Um mês e meio de preparação
Ele conta que a aventura começou a se materializar há cerca de um mês e meio, quando chegou em casa do trabalho e encontrou Luna muito triste. Com a pandemia, muitos estúdios de gravação fecharam as portas, obrigando a mulher a deixar suas composições na gaveta. Foi então que decidiu partir para a ação inusitada.
“Pesquisei tudo na internet e disse para ela aprontar o material, que eu ia ajudar a divulgar o trabalho dela”, lembrou.
Jeovanni buscou ajuda com o ultramaratonista Márcio Villar, que bateu recorde ao caminhar 827 quilômetros numa esteira em sete dias.
“Ele me disse que o ideal seria percorrer 80 quilômetros por dia, divididos em quatro períodos de 20 km com intervalos de uma hora entre eles”, detalhou. Um personal o orientou a fazer treinos de exaustão.

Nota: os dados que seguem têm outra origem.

(** * Graph colouring for frequency assignment: a shallow embedding

    Model of [graph_coloring.py]: the [Node] and [Graph] classes, the
    colouring algorithms of [FrequencyAssigner], the deterministic generator
    [NetworkGenerator.cellular_grid] and [compare_algorithms].  The random
    generators ([random_geometric], [scale_free]) and [export_assignment],
    which writes a file, are not modelled.

    Conventions of the embedding.
    - Python [int] is [Z]; [Optional[int]] is [option Z]; a Python [set] of
      integers is a [gset Z]; the [nodes] dictionary, whose insertion order
      the algorithms observe, is an association list in insertion order; the
      [adjacency] index is a [defaultdict(set)], i.e. a [gmap Z (gset Z)]
      whose item access inserts an empty set under a missing key.
    - The graph is a mutable object shared by every method.  Methods are
      computations in a state-and-exception monad over [Graph]: a raised
      exception keeps the state reached so far, as in Python.
    - [position] is a pair of floats the engine never inspects; it is carried
      as a pair of rationals.  A float of the statistics record is an IEEE 754
      binary64 number, carried as the rational it denotes: every float
      operation rounds its exact result to the nearest binary64 number, ties
      to the even significand ([binary64]).  Overflow to infinity is not
      modelled.
    - Python does not define the order in which a [set] is iterated.  The
      loops over a set whose outcome does not depend on the order run over
      [elements]; for the set [uncolored] of [dsatur], where [max] makes the
      order visible, the order is a parameter.
    - Limits of the interpreter (recursion depth, memory) are not modelled. *)

From Stdlib Require Import ZArith QArith Qround Lia Lqa String.
From stdpp Require Import base option list sets gmap fin_sets sorting.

Todos os dias, com sol ou com chuva, o motoboy se submetia a uma rotina de atleta de ponta: acordava às 6h e treinava em corridas de 18 a 20 quilômetros na praia ou na serra. Ele ia para o primeiro emprego às 12h30 e saía às 18h30. Pegava no segundo emprego das 19h30 à 1h. Antes de dormir, ainda fazia alguns exercícios.
Durante um mês e meio Jeovanni comeu diariamente seis ovos cozidos de lanche, nos intervalos dos treinos e do trabalho. Dos 86 quilos iniciais, passou a pesar 74. E acredita que perdeu ainda mais alguns quilos depois da ultramaratona até São Paulo.
“Trabalhei muito a minha mente e o meu corpo. Fui paraquedista militar. Numa missão, quando tinha 27 anos, andei sete dias até Resende (no Sul Fluminense) carregando uma mochila de 40 quilos”, lembrou.
Jeovanni até desenvolveu “um ingrediente secreto” para suportar a ultramaratona. “Inventei um soro com água retirada de amendoim salgado e açúcar de bananada. E levei uma mochila de hidratação com esse soro”, disse o marido apaixonado.
Na “mala” foram ainda barras de cereal, mudas de roupa e itens médicos como protetor solar, pomada para assaduras, esparadrapo e ataduras, para o caso de pequenas fraturas por exaustão. Ele cortou até o cabo da escova de dentes para reduzir o peso na corrida.
Sem medo para ver a mulher feliz
Jeovanni seguiu até São Paulo pela Via Dutra. Ele não pesquisou hotéis, pousadas ou postos de gasolina onde pudesse parar, comer ou dormir. Entre os 16 itens na mochila, ele levou uma rede de selva para descansar depois dos 80 quilômetros diários programados.
“Quando falei dessa ideia para a Luna, ela quase me bateu. Ela diz que teve medo justamente porque eu não tenho medo. Mas, depois ela me apoiou. Ela sabe que o importante para mim é continuar acreditando”, disse Jeovanni.
Aliás, essa não foi a primeira vez que Jeovanni embarcou numa aventura para apoiar a mulher. E diz que o que realmente conta para ele é receber apoio em tudo o que fizer na vida.
“Quando a conheci, há seis anos, ela cantava em bares e trabalhava com telemarketing para se sustentar. Começamos a namorar, e eu falei para ela: 'Larga tudo para investir na sua carreira e vem morar comigo, que eu vou ajudar. Eu desisti da festa do nosso casamento, com tudo já programado, para investir o dinheiro num clipe que ela fez com o cantor e ator Sérgio Menezes na sede do Fluminense”, emendou.
E coloca o amor e a admiração que tem pelo trabalho da mulher acima de tudo.
"Não quero fama, quero o reconhecimento do trabalha da Luna, que é uma cantora com uma voz linda e que faz músicas românticas que me emocionam muito. Eu acredito e apoio a carreira dela, e esse apoio ela vai ter sempre”, afirmou Jeovanni.